In January, Somare, Momis - the regional MP for Bougainville, Narokobi, and Local Government Minister Peter Barter travelled to the war-torn island in a bid to establish a dialogue with the Bougainville Revolutionary Army and to seek freedom for five captured soldiers held hostage.

Although they failed to win freedom for the hostages, the four politicians achieved a breakthrough in bipartisan communication with the rebels.

However, they were attacked by Prime Minister Chan and Defence Minister Mathias Ijape who opposed their trip because it was not sanctioned by Parliament.

Now the revelations about the presence in PNG of about 40 foreign contract soldiers hired by the British company Sandline International - the prime minister calls them "trainers" not "mercenaries" - has seriously damaged the credibility of the Chan government.

Sandline reportedly subcontracted to Executive Outcomes, a South African-based company whose mercenaries have fought in Angola in return for oil concessions and Sierra Leone for diamond mine rights.

Further allegations by a leading Australian newspaper that Chan and his family are major shareholders in a security company run by two Australian brothers accused of hiring and arming Australian police and former anti-terrorist soldiers to work in PNG have fuelled the crisis.

The brothers, reportedly under police investigation in Australia and PNG, were said by the Melbourne Age to have brought in the recruits to settle life-threatening disputes in two secret paramilitary style operations.

In one case PNG rascals (criminals) had reportedly threatened to kill businessmen at a goldmine on Fergusson Island in Milne Bay province last year and earlier this year.

The other case involved an oil palm plantation at Popondetta in Oro province in 1995.

The brothers, named as Cedric Rodrigues, 29, and Mark Rodrigues, 27, are directors of a PNG-registered company, Network International Security Pty Ltd. Chan and his family are reported to be major shareholders and company records name the prime minister's son, James Chan, as a director.

Early reports about the mercenary deal spoke of a decisive "surgical strike" against the BRA in a bid to assassinate the hardline rebel leadership.

While denying this version, Prime Minister Chan and Defence Minister Ijape have insisted that the Sandline company's military advisers would not be in the frontline.

The task of the trainers, presently based at a military camp near the northern town of Wewak, would be to "guide operations".

Chan also hinted that the foreigners were needed for training on the 1000 km border with the Indonesian province of Irian Jaya where Melanesian separatist rebels of the OPM (Free Papua Movement) often operate.

But the government has not clearly answered allegations about the funding of the mercenary operation.

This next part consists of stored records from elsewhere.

(* ===== verification/RecurseThms.v ===== *)
(** The theorems about the recursion over name servers. *)
From S2P Require Import Prelude Names DnsName Compress RrTypes HashTab RrList Cent CentSpec Cache CacheInv CachePurge CacheAdd CacheOps CacheThms.
From S2P Require Import Answer AnswerRr AnswerSet AnswerThms Query QueryDecode QuerySafe QueryThms Reply ReplyData ReplySpec Exec ExecStages ExecSpec ExecThms.
From S2P Require Import Net NetSpec QuerySm SmSpec QueryExec QueryRun QueryLoop QueryStep QueryIoThms Forward Parallel.
From S2P Require Import Resolve ResolveSpec Recurse RecurseSpec RecurseLoop RecursePick RecurseRun.

Section Theorems.
Context {P : Platform} (global : globals) (pol : policies) (K : kernel) (rf : bool) (conf : net_conf) (rc : resolve_conf).
Context (servers : nat -> list servparm) (is_local_addr : nat -> list Z -> bool) (interrupted : nat -> bool) (polls_max : nat).

(** C11: the resolver ends and leaves nothing behind, in an [environment] where [poll] reports nothing
    more from some call on (otherwise it may go on, see [RecurseLimits.flood_keeps_waiting]), no server announces an empty
    message if [realloc] frees for a size of zero, the configuration is a sane one, and debugging is
    off in paranoid mode.  Within this, whatever servers reply, whatever system calls
    and allocations fail, and however deep the recursion goes: every operation is defined, all the
    queries that were started in parallel are finished or cancelled, so that each socket is closed
    and each block freed, the cache is in order, and success comes with an entry that is positive
    and whose data have the layout of their types. *)
Theorem resolver_safe (T hops : nat) (name : list Z) (N : list (list Z)) (thint : Z) (qhlist : list (list Z * Z)) (queryts : Z) (c_soa : option Z) (w : world) :
  environment pol K rf conf rc servers polls_max T -> wire_name name N -> thint_ok thint -> hints_ok qhlist -> ready (w_cache w) ->
  iruns (r_dns_cached_resolve global pol K rf conf rc servers is_local_addr polls_max hops name thint qhlist queryts c_soa) w (fun x w' =>
    socks w' = socks w /\ heap w' = heap w /\ ready (w_cache w') /\
    (x.1.1 = RC_OK -> exists e, x.1.2 = Some e /\ good_cent e /\ tst (flags e) DF_NEGATIVE = false)).
Proof.
  intros Env HN Hth Hh Hw. eapply iruns_weaken; [eapply still_r_resolve; [by eapply resolver_hops|exact HN|done|done|exact Hw]|].
  cbn beta. intros x w' (HS & HH & Hr & _ & Hok & Hneg). splits; try done. intros E. destruct (Hok E) as (e & Ee & He). exists e. splits; try done. by apply Hneg.
Qed.

(** C12: the parts work together.  With the resolver that asks the servers of the configuration,
    and in the environment described at C11, whatever the servers reply and whatever message
    arrives: [process_query] is memory safe, satisfies its assertions and ends, the cache is in
    order afterwards, and a reply is well formed as described at C4: it has the identification of
    the query and the return code that is reported, and behind its header the questions and the
    records that the header counts. *)
Theorem query_resolved_safe (T : nat) (now udpbuf : Z) (rnd_recs : bool) (start : list Z -> Z -> Z -> cache -> nat) (S : gmap positive conn) (H : gmap positive (list Z))
    (data : list Z) (udp : option nat) (c : cache) (rnd : list Z) :
  environment pol K rf conf rc servers polls_max T -> bytes data -> ready c ->
  wruns (process_query now rnd_recs udpbuf (dns_cached_resolve global pol K rf conf rc servers is_local_addr polls_max start S H) data udp) (no_answer c rnd) (fun res s' =>
    ready (a_cache s') /\ forall rcode, res = Some rcode -> reply_to data rcode s').
Proof. intros Env Hb Hc. apply wruns_process_query; [by eapply dns_cached_resolve_ok|done|done]. Qed.

(** C15: which servers are asked for a name.  Every server of the configuration contributes, in the
    order of the list, what [contribution] tells: nothing if its list of domains and its policy do
    not allow the name; one query for each of its addresses that is up if it is not a root server;
    and if it is one, one query for each of its addresses that is up when [cached_ns] has found
    nothing in the cache, and otherwise one for each address that was found, of servers for a domain
    of the name, the first time that a root server is up, and none the other times.  The cache is
    only searched once, and nothing but memory has been taken before.  Each query carries the list
    of addresses to reject of its server, if that is for the servers of its servers too or the
    server is asked itself.  There is a list of queries unless memory runs out, and the flag tells
    whether it has a query. *)
Theorem pick_servers_correct (name : list Z) (N : list (list Z)) (l : list servparm) (w : world) :
  wire_name name N -> Forall server_ok l -> ready (w_cache w) ->
  iruns (pick_servers K rc name l no_picks) w (fun r w' =>
    socks w' = socks w /\ heap w' = heap w /\ ready (w_cache w') /\ (r = None -> ~ plenty (w_cache w)) /\
    forall s, r = Some s -> exists o chs, (existsb (root_up name) l = true -> looked_up name N (w_cache w) o) /\ servers_for N o /\
      pk_serv s = concat chs /\ Forall2 Permutation (contributions rc name o false l) chs /\ (pk_one_up s = true <-> pk_serv s <> [])).
Proof.
  intros HN Hl Hw. eapply iruns_weaken; [by apply (iruns_picked K rc name N HN l w Hl Hw)|]. cbn beta. intros r w' (HS & _ & HH & Hr & Hn & Hs). by splits.
Qed.

(** C18: whether a server may be asked for a name is decided by the first entry of its list whose
    domain the name is in (or is, for an exact entry), and otherwise by the policy for names with
    one label and for others. *)
Theorem use_server_correct (sp : servparm) (N : list (list Z)) (r : list Z) (rules : list rule) :
  wf_name N -> Forall (fun x => wf_name (ru_dom x)) rules -> sp_alist sp = slist_of <$> rules ->
  use_server sp (enc_name N ++ r) = Some (match List.find (applies N) rules with Some x => ru_included x | None => by_policy (sp_policy sp) N end).
Proof. apply use_server_spec. Qed.


(** The search for the root servers and the test whether a server answers end and leave
    nothing behind, whatever happens; what is found are addresses. *)
Theorem server_tests_safe (T : nat) (l : list atup) (port timeout : Z) (edns : bool) (rep : nat) (addr : list Z) (name : option (list Z)) (qn : option (list (list Z))) (w : world) :
  environment pol K rf conf rc servers polls_max T -> wf_qn qn -> name_is qn name -> ready (w_cache w) ->
  iruns (dns_rootserver_resolv global pol K rf conf rc is_local_addr polls_max l port edns timeout) w (fun res w' =>
    socks w' = socks w /\ heap w' = heap w /\ ready (w_cache w') /\ Forall is_addr res) /\
  iruns (query_uptest global pol K rf conf rc interrupted polls_max rep addr port name timeout) w (fun _ w' =>
    socks w' = socks w /\ heap w' = heap w /\ ready (w_cache w')).
Proof.
  intros Env Hqn Hname Hw. split.
  - eapply iruns_weaken; [by eapply still_rootserver|]. cbn beta. intros res w' (? & ? & ? & _ & ?). by splits.
  - eapply iruns_weaken; [by eapply still_query_uptest|]. cbn beta. intros res w' (? & ? & ? & _ & _). by splits.
Qed.

(** Whether an entry that is not local answers a query for one type without asking again. *)
Definition answers_still (queryts thint : Z) (c : dns_cent) : bool :=
  match body c with
  | Neg _ ttl ts => (queryts <=? ts + clat_adj ttl)%Z
  | Rr _ _ => match answering c thint with Some rs => usable queryts rs | None => false end
  end.

(** What [lookup_cache_status] says of the entry [x] that has been found; [wild] tells how. *)
Definition told (queryts thint : Z) (x : dns_cent) (wild : Z) (st : cache_status) : Prop :=
  if tst (flags x) DF_LOCAL then
    if is_neg x || (wild =? w_locnerr)%Z then cs_rc st = RC_NAMEERR /\ cs_cached st = None else cs_rc st = RC_OK /\ cs_cached st = Some x
  else cs_cached st = Some x /\ cs_rc st = if answers_still queryts thint x then RC_CACHED else RC_STALE.

(** C17: when the cache answers.  The entry for the name, or the one that the search up the
    hierarchy yields, is used without its expired sets.  A local entry is the answer, or says that
    the name does not exist.  Another one is the answer as long as the alias, or the set
    of the type that is asked for, or the negative entry, has not been older than its time-to-live
    when the query came; otherwise servers are to be asked.  Nothing is found only if there is no
    such entry, all of it has expired, or there is no memory for the copy. *)
Theorem lookup_cache_status_correct (now : Z) (c : cache) (N : list (list Z)) (r : list Z) (thint queryts : Z) (v : option Z) :
  ready c -> wf_name N -> (T_MIN <= thint <= T_MAX)%Z -> (0 < queryts)%Z ->
  let ref := find_ref (abs c) N true in
  runs (lookup_cache_status now (enc_name N ++ r) thint queryts v) c (fun st c' => ready c' /\
    ((cs_rc st = RC_NOTCACHED /\ cs_cached st = None /\ (plenty c -> forall K e, ref.1 = Some K -> abs c !! K = Some e -> expired now e = true)) \/
     (exists K e x, ref.1 = Some K /\ abs c !! K = Some e /\ expired now e = false /\ fresh_part now e x /\ good_cent x /\ told queryts thint x ref.2 st))).
Proof.
  intros Hc HN Ht Hq ref. unfold lookup_cache_status. apply runs_bind. eapply runs_weaken; [by apply (runs_lookup_ready now c N r true)|]. cbn beta zeta. fold ref.
  intros [o wild] c1 (Hc1 & Ew & Hgood & Href). cbn [fst snd] in *. subst wild. destruct o as [x|].
  - specialize (Hgood x eq_refl). destruct ref.1 as [K0|] eqn:EK; [|by destruct Href]. destruct Href as (e & He & Hcase). destruct (expired now e) eqn:Ex; [by destruct Hcase|].
    destruct Hcase as (_ & x' & Hfr & _ & Hx). rewrite <- (Hx x eq_refl) in Hfr. clear x' Hx.
    assert (Hend : forall st c2, ready c2 -> told queryts thint x ref.2 st -> ready c2 /\
      ((cs_rc st = RC_NOTCACHED /\ cs_cached st = None /\ (plenty c -> forall K e, Some K0 = Some K -> abs c !! K = Some e -> expired now e = true)) \/
       (exists K e x, Some K0 = Some K /\ abs c !! K = Some e /\ expired now e = false /\ fresh_part now e x /\ good_cent x /\ told queryts thint x ref.2 st))).
    { intros st c2 H2 Htold. split; [done|]. right. by exists K0, e, x. }
    pose proof Hgood as ((Hs & _) & _). pose proof Hs as [Hfl _]. rewrite Hfl. destruct (tst (flags x) DF_LOCAL) eqn:El.
    + destruct (is_neg x || (ref.2 =? w_locnerr)%Z) eqn:En.
      * apply runs_bind. eapply runs_weaken; [by apply orderly_local_soa|]. cbn beta. intros v' c2 [Hc2 _]. apply runs_bind. eapply runs_weaken; [by apply orderly_free|].
        cbn beta. intros _ c3 [Hc3 _]. apply runs_ret. apply Hend; [done|]. unfold told. by rewrite El, En.
      * apply runs_ret. apply Hend; [done|]. unfold told. by rewrite El, En.
    + assert (Er : exists f, requery x thint queryts = Some (f, negb (answers_still queryts thint x))).
      { unfold answers_still. destruct (is_neg x) eqn:En.
        - unfold requery. replace (tst (flags x) DF_NEGATIVE) with true by congruence. unfold is_neg in En. destruct (body x); [by eexists|done].
        - rewrite requery_one by done. eexists. f_equal. f_equal. unfold is_neg in En. destruct (body x); [done|]. by destruct (answering x thint). }
      destruct Er as [f Er]. run_lift; [exact Er|]. apply runs_ret. apply Hend; [done|]. unfold told. rewrite El. split; [done|]. by destruct (answers_still _ _ _).
  - apply runs_ret. split; [done|]. left. splits; try done. intros Hp K0 e EK He. rewrite EK in Href. destruct Href as (e' & He' & Hcase). rewrite He in He'. injection He' as <-.
    destruct (expired now e); [done|]. destruct Hcase as [Hsome _]. by destruct (Hsome Hp).
Qed.
End Theorems.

The share price of Orogen Minerals, the state-backed resource development company publicly floated last year, fell 13 cents to $A3.18 after publication of a "top secret" letter signed by deputy Prime Minister Chris Haiveta on January 23, 1997.

The letter indicated a link between the Sandline contract and a payment of K33.6 million from government funds raised from Orogen.

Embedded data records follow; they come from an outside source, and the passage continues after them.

(** [safe c t h u s Q]: a thread of role [c] with the program [t], which holds the mutex if [h], is a
    user [u] times and has last seen the data [s], does not crash, keeps the rules, and ends in [Q]. *)
Fixpoint safe (c : bool) {A : Set} (t : thread St A) : bool -> nat -> St -> (bool -> nat -> St -> A -> Prop) -> Prop :=
  match t with
  | Ret a => fun h u s Q => Q h u s a
  | Crash => fun _ _ _ _ => False
  | Ask k => fun h u s Q => forall i, safe c (k i) h u s Q
  | Lock t => fun h u s Q => h = false /\ forall s', rely c u s s' -> inv s' -> (Z.of_nat u <= cnt s')%Z -> safe c t true u s' Q
  | Unlock t => fun h u s Q => h = true /\ inv s /\ safe c t false u s Q
  | Wait _ k => fun h u s Q => h = true /\ inv s /\ forall b s', rely c u s s' -> inv s' -> (Z.of_nat u <= cnt s')%Z -> safe c (k b) true u s' Q
  | Get k => fun h u s Q => if h : bool then safe c (k s) h u s Q else forall s', rely c u s s' -> safe c (k s') h u s' Q
  | Upd g t => fun h u s Q => h = true /\ exists u', (cnt (g s) - cnt s = Z.of_nat u' - Z.of_nat u)%Z /\
      (same s (g s) \/ cnt s = 0%Z) /\ (c = true \/ ctl s (g s)) /\ safe c t true u' (g s) Q
  | Spawn k => fun h u s Q => forall b, safe c (k b) h u s Q
  | Iter body x k => fun h u s Q => exists I : bool -> nat -> St -> _ -> Prop, I h u s x /\
      forall h u s x, I h u s x -> safe c (body x) h u s (fun h u s r => match r with inl x' => I h u s x' | inr b => safe c (k b) h u s Q end)
  end.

Since then newspaper reports have alleged that the company nominated by Haiveta to channel the funds for the Bougainville operation did not legally exist.

Registrar of Companies Anthony Bewan confirmed that North Fly Highway Development Company Pty Ltd was deregistered in March last year.

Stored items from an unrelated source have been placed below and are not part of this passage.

(* ===== verification/Servers.v ===== *)
(** The table of servers and its threads ([pdnsd/src/servers.c], and the exchange of the table in
    [reload_config_file] of conff.c).

    The data are shared by the threads that answer queries, the thread that tests servers, and the
    one that takes commands ([Threads]).  The table is an array, and each of its sections has an array of
    addresses; both are blocks of memory with a number, and a pointer into one of them is good only as
    long as the block is the current one.  The result of a test of a server, the time and the
    content of a file are what the environment says.  The signal that interrupts tests arrives at
    once. *)
From S2P Require Import Prelude Exec Resolve Threads.
Local Open Scope thread_scope.

(** ** Data *)

Record server_data : Set := {
  sd_block : nat; sd_table : list (nat * servparm); sd_next : nat;
  server_data_users : Z; server_status_ping : Z; signal_interrupt : bool; retest_flag : bool; schm : list Z; sd_running : bool }.

Definition set_table v s := {| sd_block := sd_block s; sd_table := v; sd_next := sd_next s; server_data_users := server_data_users s; server_status_ping := server_status_ping s; signal_interrupt := signal_interrupt s; retest_flag := retest_flag s; schm := schm s; sd_running := sd_running s |}.
Definition set_users v s := {| sd_block := sd_block s; sd_table := sd_table s; sd_next := sd_next s; server_data_users := v; server_status_ping := server_status_ping s; signal_interrupt := signal_interrupt s; retest_flag := retest_flag s; schm := schm s; sd_running := sd_running s |}.
Definition set_ping v s := {| sd_block := sd_block s; sd_table := sd_table s; sd_next := sd_next s; server_data_users := server_data_users s; server_status_ping := v; signal_interrupt := signal_interrupt s; retest_flag := retest_flag s; schm := schm s; sd_running := sd_running s |}.
Definition set_interrupt v s := {| sd_block := sd_block s; sd_table := sd_table s; sd_next := sd_next s; server_data_users := server_data_users s; server_status_ping := server_status_ping s; signal_interrupt := v; retest_flag := retest_flag s; schm := schm s; sd_running := sd_running s |}.
Definition set_retest v s := {| sd_block := sd_block s; sd_table := sd_table s; sd_next := sd_next s; server_data_users := server_data_users s; server_status_ping := server_status_ping s; signal_interrupt := signal_interrupt s; retest_flag := v; schm := schm s; sd_running := sd_running s |}.
Definition set_schm v s := {| sd_block := sd_block s; sd_table := sd_table s; sd_next := sd_next s; server_data_users := server_data_users s; server_status_ping := server_status_ping s; signal_interrupt := signal_interrupt s; retest_flag := retest_flag s; schm := v; sd_running := sd_running s |}.
Definition set_running v s := {| sd_block := sd_block s; sd_table := sd_table s; sd_next := sd_next s; server_data_users := server_data_users s; server_status_ping := server_status_ping s; signal_interrupt := signal_interrupt s; retest_flag := retest_flag s; schm := schm s; sd_running := v |}.

Definition at_set_up v (x : atup) : atup := {| at_is_up := v; at_i_ts := at_i_ts x; at_a := at_a x |}.
Definition at_set_ts v (x : atup) : atup := {| at_is_up := at_is_up x; at_i_ts := v; at_a := at_a x |}.

Definition sp_set_atup v (sp : servparm) : servparm := {|
  sp_port := sp_port sp; sp_uptest := sp_uptest sp; sp_timeout := sp_timeout sp; sp_interval := sp_interval sp; sp_scheme := sp_scheme sp;
  sp_purge_cache := sp_purge_cache sp; sp_nocache := sp_nocache sp; sp_lean_query := sp_lean_query sp; sp_edns_query := sp_edns_query sp; sp_is_proxy := sp_is_proxy sp;
  sp_rootserver := sp_rootserver sp; sp_rand_servers := sp_rand_servers sp; sp_rejectrecursively := sp_rejectrecursively sp; sp_rejectpolicy := sp_rejectpolicy sp; sp_policy := sp_policy sp;
  sp_alist := sp_alist sp; sp_atup_a := v; sp_reject_a4 := sp_reject_a4 sp; sp_reject_a6 := sp_reject_a6 sp; sp_preset := sp_preset sp; sp_label := sp_label sp; sp_ping_a := sp_ping_a sp |}.
Definition sp_set_rootserver v (sp : servparm) : servparm := {|
  sp_port := sp_port sp; sp_uptest := sp_uptest sp; sp_timeout := sp_timeout sp; sp_interval := sp_interval sp; sp_scheme := sp_scheme sp;
  sp_purge_cache := sp_purge_cache sp; sp_nocache := sp_nocache sp; sp_lean_query := sp_lean_query sp; sp_edns_query := sp_edns_query sp; sp_is_proxy := sp_is_proxy sp;
  sp_rootserver := v; sp_rand_servers := sp_rand_servers sp; sp_rejectrecursively := sp_rejectrecursively sp; sp_rejectpolicy := sp_rejectpolicy sp; sp_policy := sp_policy sp;
  sp_alist := sp_alist sp; sp_atup_a := sp_atup_a sp; sp_reject_a4 := sp_reject_a4 sp; sp_reject_a6 := sp_reject_a6 sp; sp_preset := sp_preset sp; sp_label := sp_label sp; sp_ping_a := sp_ping_a sp |}.

Abbreviation T := (thread server_data).

(** ** Memory *)

(** A pointer to a section: the block of the table and the index. *)
Record sp_ref : Set := { r_block : nat; r_i : nat }.

(** A pointer to an address of a section: the section, the block of the array and the index. *)
Record at_ref : Set := { a_sp : sp_ref; a_block : nat; a_j : nat }.

Definition deref_sp (s : server_data) (r : sp_ref) : option (nat * servparm) :=
  if (sd_block s =? r_block r) then sd_table s !! r_i r else None.
Definition deref_at (s : server_data) (a : at_ref) : option atup :=
  '(b, sp) ← deref_sp s (a_sp a);
  if (b =? a_block a) then sp_atup_a sp !! a_j a else None.

Definition read_sp (r : sp_ref) : T servparm := Get (fun s => match deref_sp s r with Some (_, sp) => Ret sp | None => Crash end).
Definition read_at (a : at_ref) : T atup := Get (fun s => match deref_at s a with Some x => Ret x | None => Crash end).

Definition put_sp (i : nat) (f : nat * servparm -> nat * servparm) (s : server_data) : server_data := set_table (alter f i (sd_table s)) s.
Definition put_at (i j : nat) (f : atup -> atup) : server_data -> server_data := put_sp i (fun x => (x.1, sp_set_atup (alter f j (sp_atup_a x.2)) x.2)).
Definition write_at (a : at_ref) (f : atup -> atup) : T unit :=
  Get (fun s => match deref_at s a with Some _ => Upd (put_at (r_i (a_sp a)) (a_j a) f) (Ret tt) | None => Crash end).

(** [&DA_INDEX(servers,i)] and [&DA_INDEX(sp->atup_a,j)]. *)
Definition sp_at (i : nat) : T sp_ref := Get (fun s => Ret {| r_block := sd_block s; r_i := i |}).
Definition at_at (r : sp_ref) (j : nat) : T at_ref :=
  Get (fun s => match deref_sp s r with Some (b, _) => Ret {| a_sp := r; a_block := b; a_j := j |} | None => Crash end).

Definition num_servers : T nat := Get (fun s => Ret (length (sd_table s))).
Definition num_addrs (r : sp_ref) : T nat := sp <- read_sp r; Ret (length (sp_atup_a sp)).

(** What the environment says. *)
Definition ask : T Z := Ask (fun i => Ret (match i with Int z => z | _ => 0%Z end)).
Definition ask_bytes : T (list Z) := Ask (fun i => Ret (match i with Bytes l => l | _ => [] end)).
Definition ask_addrs : T (list (list Z)) := Ask (fun i => Ret (match i with Addrs l => l | _ => [] end)).
Definition time : T Z := ask.

(** Loops over the indices from [i] on, [n] of them; [any] tells whether the body was true once. *)
Fixpoint each (n i : nat) (f : nat -> T unit) : T unit :=
  match n with O => Ret tt | S n' => _ <- f i; each n' (S i) f end.
Fixpoint any (n i : nat) (f : nat -> T bool) (acc : bool) : T bool :=
  match n with O => Ret acc | S n' => b <- f i; any n' (S i) f (acc || b) end.

(** ** Users of the data *)

Definition incr_users : T unit := Upd (fun s => set_users (server_data_users s + 1)%Z s) (Ret tt).
Definition decr_users : T unit :=
  u <- Get (fun s => Ret (server_data_users s));
  if (0 <? u)%Z then Upd (set_users (u - 1)%Z) (Ret tt) else Crash.

Definition lock_server_data : T unit := Lock (_ <- incr_users; Unlock (Ret tt)).
Definition unlock_server_data : T unit := Lock (_ <- decr_users; Unlock (Ret tt)).

(** [start_servstat_thread]; 11 stands for an error of [pthread_create]. *)
Definition start_servstat_thread : T Z := Spawn (fun ok => if ok then Upd (set_running true) (Ret 0%Z) else Ret 11%Z).

(** The thread that tests servers is started or woken up. *)
Definition wake_up (retest : bool) : T Z :=
  running <- Get (fun s => Ret (sd_running s));
  if (running : bool) then
    _ <- (if retest then Upd (set_retest true) (Ret tt) else Ret tt);
    ask
  else start_servstat_thread.

(** The thread that tests servers is interrupted. *)
Definition interrupt_tests : T unit :=
  b <- Get (fun s => Ret ((0 <? server_status_ping s)%Z && sd_running s));
  if (b : bool) then (e <- ask; if (e =? 0)%Z then Upd (set_interrupt true) (Ret tt) else Ret tt) else Ret tt.

(** The loop that waits until there is no user; [false] after a timeout. *)
Definition wait_users (until : Z) : T bool :=
  Iter (fun _ : unit =>
    u <- Get (fun s => Ret (server_data_users s));
    if (0 <? u)%Z then Wait until (fun timedout => Ret (if timedout then inr false else inl tt)) else Ret (inr true)) tt Ret.

Definition exclusive_lock_server_data (tm : Z) : T bool :=
  Lock (
    _ <- interrupt_tests;
    now <- time;
    ok <- wait_users (now + tm)%Z;
    if (ok : bool) then Ret true else Unlock (Ret false)).

Definition exclusive_unlock_server_data (retest : bool) : T unit :=
  _ <- (if retest then wake_up false else Ret 0%Z);
  Unlock (Ret tt).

Meanwhile, Somare says a government led by him after the election would weed out "unscrupulous and corrupt leaders".

He has pledged to give agencies such as the Ombudsman Commission and an anti-corruption commission more teeth and to empower them to prosecute leaders found to be corrupt.

"The National Alliance is out to throw out leaders who have succumbed to foreign influence and to corrupt deals in which they have sold out tomorrow's Papua New Guinea for today's political grandstanding," Somare pledged.

"A certain kind of fire and national purpose has been missing in our national life in the second 10 years of national independence. We want to rekindle that fire."

  • David Robie is a New Zealand journalist and author specialising in Pacific affairs. He is currently acting head of the University of PNG's South Pacific Centre for Communication and Information in Development.